On November 20, 2018, the Illinois Supreme Court heard oral arguments in the case of Rosenbach v. Six Flags Entertainment Corp. The case was brought under the Illinois Biometric Information Privacy Act (BIPA), which impacts companies that capture and store biometric information, including finger or handprints and retina or face scans. Among other things, BIPA requires that such companies provide written disclosures to and obtain written consent from individuals whose biometric information the company captures.
In Rosenbach, the plaintiff brought a putative class action claiming that Six Flags’ practice of fingerprinting season-pass holders violated BIPA because written consent was not obtained and Six Flags did not disclose how it would store, use and destroy the biometric information. Notably, the plaintiff did not claim that an injury was suffered or that the biometric information had been compromised or used improperly, only that she would have refused consent for her son to be fingerprinted and he would not have purchased the season pass.
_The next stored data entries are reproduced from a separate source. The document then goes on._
(** X2. What a request does to the clock and to the log of calls does not
    depend on what the upstream answers: a refusal or a fault of the
    upstream is followed by no retry and no further call. *)
Theorem world_independent_of_upstream
    token url isEmailValid coerce_number PhoneNumber
    (parsePhoneNumberFromString : string -> option PhoneNumber) isValid
    JSON_stringify toISOString now network network' body w :
  snd (addToShopify token url isEmailValid coerce_number PhoneNumber
         parsePhoneNumberFromString isValid JSON_stringify toISOString
         now network body w)
  = snd (addToShopify token url isEmailValid coerce_number PhoneNumber
           parsePhoneNumberFromString isValid JSON_stringify toISOString
           now network' body w).
Proof. now rewrite !addToShopify_world. Qed.

(** ** The properties on the sample environment *)

Local Abbreviation sampled f network :=
  (f Sample.SHOPIFY_ACCESS_TOKEN Sample.SHOPIFY_STORE_URL
     Sample.isEmailValid Sample.coerce_number
     Sample.PhoneNumber Sample.parsePhoneNumberFromString Sample.isValid
     Sample.JSON_stringify Sample.toISOString Sample.now network)
  (only parsing).

Local Abbreviation validate :=
  (customerSchema_validate Sample.isEmailValid Sample.coerce_number)
  (only parsing).

Lemma invalid_email_rejected_witness :
  exists msg,
    sampled addToShopify Sample.creating Sample.no_address Sample.w0
    = (json_reply 400 (JObj [ ("error", JStr msg) ]), Sample.w0) /\
    outbound
      (snd (sampled addToShopify Sample.creating Sample.no_address Sample.w0))
    = [].
Proof.
  exact (sampled invalid_email_rejected Sample.creating
           Sample.no_address Sample.w0 eq_refl).
Defined.

(** C1 as stated fails: a body without an [email] of its own, whose
    [__proto__] member has one, is accepted and forwarded. *)
Lemma inherited_email_accepted :
  valid_email_value Sample.isEmailValid (email_field Fixture.proto_email)
  = false /\
  status
    (fst (sampled addToShopify Sample.creating
            Fixture.proto_email Sample.w0))
  = 200%Z /\
  length
    (outbound
       (snd (sampled addToShopify Sample.creating
               Fixture.proto_email Sample.w0)))
  = 1%nat.
Proof. repeat split. Qed.

Lemma invalid_phone_rejected_witness :
  sampled addToShopify Sample.creating
    (BodyObject Sample.local_phone) Sample.w0
  = (json_reply 400
       (JObj [ ("error", JStr "Enter a valid phone number in E.164 format") ]),
     Sample.w0) /\
  outbound
    (snd (sampled addToShopify Sample.creating
            (BodyObject Sample.local_phone) Sample.w0))
  = [].
Proof.
  exact (sampled invalid_phone_rejected Sample.creating
           Sample.local_phone Sample.local_phone_value "555-0100" Sample.w0
           eq_refl eq_refl eq_refl).
Defined.

Lemma unknown_key_rejected_witness :
  exists d,
    validate (BodyObject Sample.with_referrer) = inl d /\
    sampled addToShopify Sample.creating
      (BodyObject Sample.with_referrer) Sample.w0
    = (json_reply 400 (JObj [ ("error", JStr (Joi.message d)) ]), Sample.w0).
Proof.
  assert (Hout : ~ In "referrer" schema_keys).
  { simpl. intros H.
    repeat (destruct H as [H|H]; [discriminate H|]). exact H. }
  assert (Hproto : "referrer" <> "__proto__") by discriminate.
  destruct (sampled unknown_key_rejected Sample.creating
              Sample.with_referrer "referrer" Sample.w0
              (or_intror (or_introl eq_refl)) Hproto Hout)
    as (d & Hv & _ & Hreply & _).
  exists d. split; assumption.
Defined.

(** C10 as stated fails: [__proto__] is a key outside the schema, and a
    body that carries it is accepted and forwarded. *)
Lemma proto_key_accepted :
  In "__proto__" (keys Fixture.proto_extra) /\
  ~ In "__proto__" schema_keys /\
  status
    (fst (sampled addToShopify Sample.creating
            (BodyObject Fixture.proto_extra) Sample.w0))
  = 200%Z /\
  length
    (outbound
       (snd (sampled addToShopify Sample.creating
               (BodyObject Fixture.proto_extra) Sample.w0)))
  = 1%nat.
Proof.
  split; [simpl; auto|]. split; [|split; reflexivity].
  simpl. intros H.
  repeat (destruct H as [H|H]; [discriminate H|]). exact H.
Qed.


Lemma defaults_and_consent_witness :
  exists c,
    outbound
      (snd (sampled addToShopify Sample.creating Sample.anonymous Sample.w0))
    = [ shopifyRequest Sample.SHOPIFY_ACCESS_TOKEN Sample.SHOPIFY_STORE_URL
          Sample.JSON_stringify (JObj [ ("customer", JObj c) ]) ] /\
    get c "first_name" = Some (JStr "") /\
    get c "last_name" = Some (JStr "") /\
    get c "phone" = Some (JStr "") /\
    get c "email_marketing_consent"
    = Some (JObj [ ("state", JStr "subscribed");
                   ("opt_in_level", JStr "single_opt_in");
                   ("consent_updated_at", JStr "1700000000000") ]) /\
    get c "sms_marketing_consent"
    = Some (JObj [ ("state", JStr "subscribed");
                   ("opt_in_level", JStr "single_opt_in");
                   ("consent_updated_at", JStr "1700000000001");
                   ("consent_collected_from", JStr "SHOPIFY") ]).
Proof.
  exact (sampled defaults_and_consent Sample.creating
           Sample.anonymous Sample.anonymous_value Sample.w0
           eq_refl eq_refl).
Defined.

Lemma other_fields_accepted_witness :
  exists value, validate (BodyObject Sample.ann) = inr value.
Proof.
  apply (other_fields_accepted_iff Sample.isEmailValid Sample.coerce_number
           Sample.ann eq_refl eq_refl eq_refl).
  repeat split.
Defined.

(** C6 as stated fails: with a valid [email], an empty [firstName] and an
    [averageVolume] of 2^53 are a string and a number, and the schema
    refuses both; the handler answers 400. *)
Lemma other_fields_refused :
  valid_email_value Sample.isEmailValid (email_field Sample.empty_name)
  = true /\
  validate Sample.empty_name
  = inl {| Joi.type := Joi.string_empty; Joi.label := "firstName" |} /\
  status
    (fst (sampled addToShopify Sample.creating Sample.empty_name Sample.w0))
  = 400%Z /\
  validate Sample.huge_volume
  = inl {| Joi.type := Joi.number_unsafe; Joi.label := "averageVolume" |} /\
  status
    (fst (sampled addToShopify Sample.creating Sample.huge_volume Sample.w0))
  = 400%Z.
Proof. repeat split. Qed.

Lemma upstream_failure_passed_through_witness :
  fst (sampled addToShopify Sample.refusing Sample.anonymous Sample.w0)
  = json_reply 422
      (JObj [ ("error",
               JObj [ ("errors",
                       JObj [ ("email",
                               JArr [ JStr "has already been taken" ]) ]) ]) ]).
Proof.
  exact (sampled upstream_failure_passed_through Sample.refusing
           Sample.anonymous Sample.anonymous_value Sample.w0
           {| res_status := 422;
              res_headers := [ ("X-Shopify-Shop-Api-Call-Limit", "1/40") ];
              res_json := inr Sample.taken |}
           Sample.taken eq_refl eq_refl eq_refl eq_refl eq_refl).
Defined.

(** C7 as stated fails: a 502 whose body is not JSON is answered with
    500, not with 502. *)
Lemma unparseable_failure_answered_500 :
  ok Fixture.bad_gateway = false /\
  res_status Fixture.bad_gateway = 502%Z /\
  fst (sampled addToShopify (fun _ => inr Fixture.bad_gateway)
         Sample.anonymous Sample.w0)
  = json_reply 500
      (JObj [ ("message", JStr "Internal Server Error");
              ("error",
               JStr "SyntaxError: Unexpected token < in JSON at position 0") ]).
Proof. repeat split. Qed.

(** C8 as stated fails: a 204 without a body is answered with 500, not
    with 200. *)
Lemma unparseable_success_answered_500 :
  ok Fixture.no_content = true /\
  fst (sampled addToShopify (fun _ => inr Fixture.no_content)
         Sample.anonymous Sample.w0)
  = json_reply 500
      (JObj [ ("message", JStr "Internal Server Error");
              ("error", JStr "SyntaxError: Unexpected end of JSON input") ]).
Proof. repeat split. Qed.

Lemma upstream_success_reported_witness :
  fst (sampled addToShopify Sample.creating Sample.anonymous Sample.w0)
  = json_reply 200
      (JObj [ ("message", JStr "Customer added to Shopify successfully");
              ("data", Sample.created) ]).
Proof.
  exact (sampled upstream_success_reported Sample.creating
           Sample.anonymous Sample.anonymous_value Sample.w0
           {| res_status := 201;
              res_headers := [ ("X-Shopify-Shop-Api-Call-Limit", "1/40") ];
              res_json := inr Sample.created |}
           Sample.created eq_refl eq_refl eq_refl eq_refl eq_refl).
Defined.

Lemma fault_reported_witness :
  fst (sampled addToShopify Sample.failing Sample.anonymous Sample.w0)
  = json_reply 500
      (JObj [ ("message", JStr "Internal Server Error");
              ("error",
               JStr "FetchError: request to hearing-test.myshopify.com failed") ]).
Proof.
  exact (sampled fault_reported Sample.failing
           Sample.anonymous Sample.anonymous_value Sample.w0
           Sample.unreachable eq_refl eq_refl eq_refl).
Defined.

Lemma no_call_is_local_refusal_witness :
  snd (sampled addToShopify Sample.creating Sample.no_address Sample.w0)
  = Sample.w0 /\
  exists msg,
    fst (sampled addToShopify Sample.creating Sample.no_address Sample.w0)
    = json_reply 400 (JObj [ ("error", JStr msg) ]).
Proof.
  exact (sampled no_call_is_local_refusal Sample.creating
           Sample.no_address Sample.w0 eq_refl).
Defined.

Lemma status_200_means_created_witness :
  exists shopifyData,
    sent (fst (sampled addToShopify Sample.creating
                 Sample.anonymous Sample.w0))
    = JObj [ ("message", JStr "Customer added to Shopify successfully");
             ("data", shopifyData) ].
Proof.
  destruct (sampled status_200_means_created Sample.creating
              Sample.anonymous Sample.w0 eq_refl)
    as (value & shopifyResponse & shopifyData & _ & _ & _ & _ & _ & Hsent).
  exists shopifyData. exact Hsent.
Defined.

Lemma scores_not_forwarded_witness :
  sampled addToShopify Sample.creating (BodyObject Sample.ann) Sample.w0
  = sampled addToShopify Sample.creating
      (BodyObject Fixture.ann_rescored) Sample.w0.
Proof.
  exact (sampled scores_not_forwarded Sample.creating
           (BodyObject Sample.ann) (BodyObject Fixture.ann_rescored)
           Sample.ann_value Fixture.ann_rescored_value Sample.w0
           eq_refl eq_refl eq_refl eq_refl eq_refl eq_refl eq_refl).
Defined.

Lemma email_checked_first_witness :
  validate
    (BodyObject [ ("referrer", JStr "newsletter"); ("firstName", JStr "");
                  ("email", JStr "ann.example.com") ])
  = inl {| Joi.type := Joi.string_email; Joi.label := "email" |}.
Proof.
  exact (email_checked_first Sample.isEmailValid Sample.coerce_number
           [ ("referrer", JStr "newsletter"); ("firstName", JStr "");
             ("email", JStr "ann.example.com") ] eq_refl).
Defined.

Lemma first_undeclared_key_reported_witness :
  validate (BodyObject Fixture.numbered)
  = inl {| Joi.type := Joi.object_unknown; Joi.label := "7" |}.
Proof.
  apply (first_undeclared_key_reported
           Sample.isEmailValid Sample.coerce_number
           Fixture.numbered [] "7" [ "utm"; "email" ]);
    try reflexivity.
  - intros k' [].
  - simpl. intros H.
    repeat (destruct H as [H|H]; [discriminate H|]). exact H.
Defined.

Lemma validated_value_well_formed_witness :
  exists q, Finite (inject_Z 42) = Finite q /\ Joi.unsafe q = false.
Proof.
  destruct (validated_value_well_formed
              Sample.isEmailValid Sample.coerce_number
              (BodyObject Sample.ann) Sample.ann_value eq_refl)
    as (_ & _ & _ & Hnumbers).
  apply Hnumbers. left. reflexivity.
Defined.

Lemma body_fields_forwarded_verbatim_witness :
  exists c,
    outbound
      (snd (sampled addToShopify Sample.creating
              (BodyObject Fixture.proto_name) Sample.w0))
    = [ shopifyRequest Sample.SHOPIFY_ACCESS_TOKEN Sample.SHOPIFY_STORE_URL
          Sample.JSON_stringify (JObj [ ("customer", JObj c) ]) ] /\
    get c "email" = Some (JStr "a@b.com") /\
    get c "first_name" = Some (JStr "Mallory") /\
    get c "last_name" = Some (JStr "") /\
    get c "phone" = Some (JStr "").
Proof.
  exact (sampled body_fields_forwarded_verbatim Sample.creating
           Fixture.proto_name Sample.w0 eq_refl).
Defined.

Lemma key_order_irrelevant_witness :
  validate (BodyObject Fixture.ann_reordered) = inr Sample.ann_value /\
  sampled addToShopify Sample.creating
    (BodyObject Fixture.ann_reordered) Sample.w0
  = sampled addToShopify Sample.creating (BodyObject Sample.ann) Sample.w0.
Proof.
  apply (sampled key_order_irrelevant Sample.creating
           Sample.ann Fixture.ann_reordered Sample.w0).
  - unfold Sample.ann, Fixture.ann_reordered.
    apply (Permutation_cons_app (_ :: _ :: nil) (_ :: _ :: nil)).
    apply (Permutation_cons_app (_ :: _ :: _ :: nil) nil).
    apply (Permutation_cons_app (_ :: nil) (_ :: nil)).
    apply (Permutation_cons_app (_ :: nil) nil).
    apply Permutation_refl.
  - simpl. repeat constructor; simpl; intros H;
      repeat (destruct H as [H|H]; [discriminate H|]); exact H.
  - reflexivity.
Defined.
The Illinois Supreme Court is reviewing an Illinois Second District Appellate Court finding that a “person aggrieved” by a BIPA violation must allege actual harm. The Illinois Second District Appellate Court relied on language in BIPA that “any person aggrieved by a violation of the Act shall have a right of action” in coming to the conclusion that the private right of action in BIPA is contingent on there actually being a harm and that a mere technical violation of BIPA’s requirements is not alone sufficient for a claim. The Illinois Second District Appellate Court said in part: “If the Illinois legislature intended to allow for a private cause of action for every technical violation of the Act, it could have omitted the word ‘aggrieved’ and stated that every violation was actionable. A determination that a technical violation of the statute is actionable would render the word ‘aggrieved’ superfluous. Therefore, a plaintiff who alleges only a technical violation of the statute without alleging some injury or adverse effect is not an aggrieved person under…the Act.”
Early impressions from the Illinois Supreme Court oral argument illustrate the issues with which the Court is grappling. For example, Justice Anne Burke stated “Isn’t it too late then, to wait for the harm? They can’t do anything about it, and they may never know.” Justice Robert Thomas asked: “Given the dire consequences arriving from a violation of the Act, doesn’t it make sense that the legislature would want to give the Act some teeth, to ensure all efforts are made to prevent the compromise of data?”
As litigation for BIPA violations grew in popularity, many cases were faced with the question of whether failure to provide the required disclosures or failure to obtain the required consent were sufficient injury to sustain a cause of action, or instead whether a plaintiff complaining of a BIPA violation is required to show actual harm or damage resulting from the alleged BIPA violation. The latter would obviously be much more difficult to sustain, requiring an assertion of a data breach or privacy violation. Because BIPA specifies statutory damages of $1,000-$5,000 per violation, a clarification regarding what types of plaintiffs may sue under BIPA will significantly impact a company’s exposure to liability.
Many cases involving BIPA have been stayed pending the Illinois Supreme Court’s final decision on the appeal. The success of most of those cases will depend in the Supreme Court’s ultimate ruling in Rosenbach.